(** * SharePoint webhook receiver: intake pipeline and Service Bus publisher

    A shallow embedding of
      - [actualValidateTokenHandler] / [validateTokenHandler]
        (functions/httpTriggerWebhook.ts, the version that forwards
        notifications to Azure Service Bus), and
      - [AzureServiceBusService] (serviceBusService.ts),
    followed by the properties the specification states about them.

    Conventions of the embedding.
      - An [async] function is a computation in the monad [Task]: it
        produces the ordered list of observable events it caused and either
        the value its promise resolves to or the value it rejects with.
      - Calls into collaborators may fail: the awaited [request.json()],
        [request.text()], [sender.sendMessages], [sender.close],
        [sbClient.close] and an injected [sendMessages] may reject, and
        [new ServiceBusClient] and [createSender] may throw; what they do is
        an input of the model. [context.log], [query.get] and
        [JSON.stringify] on parsed JSON return.
      - The language's own run-time errors are modelled where the data can
        trigger them: iterating a value that is not iterable, reading a
        member of [null], and converting to a string, inside a template
        literal, an object that [JSON.parse] gave an own [toString] member,
        each throw a [TypeError].
      - A string is the sequence of bytes of its UTF-8 encoding.
      - A log call is recorded with its level and the values interpolated
        into its message; rendering them to text is left to the logging
        infrastructure. *)

From Stdlib Require Import String Ascii List ZArith Bool Lia.
From Stdlib Require Import Floats.SpecFloat.
Import ListNotations.
Local Open Scope string_scope.
Local Open Scope list_scope.

(** ** JavaScript values produced by [JSON.parse] *)

#[local] Set Warnings "-register-all".

Inductive JValue : Type :=
| JNull
| JBool (b : bool)
| JNum (x : spec_float)
| JStr (s : string)
| JArr (items : list JValue)
| JObj (fields : list (string * JValue)).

━━━━━━

__WHAT IS BEING ASKED__
Copy out each line of the material that holds the word "with".

__SOLUTION TO THE EXERCISE__
        the value its promise resolves to or the value it rejects with.
      - A log call is recorded with its level and the values interpolated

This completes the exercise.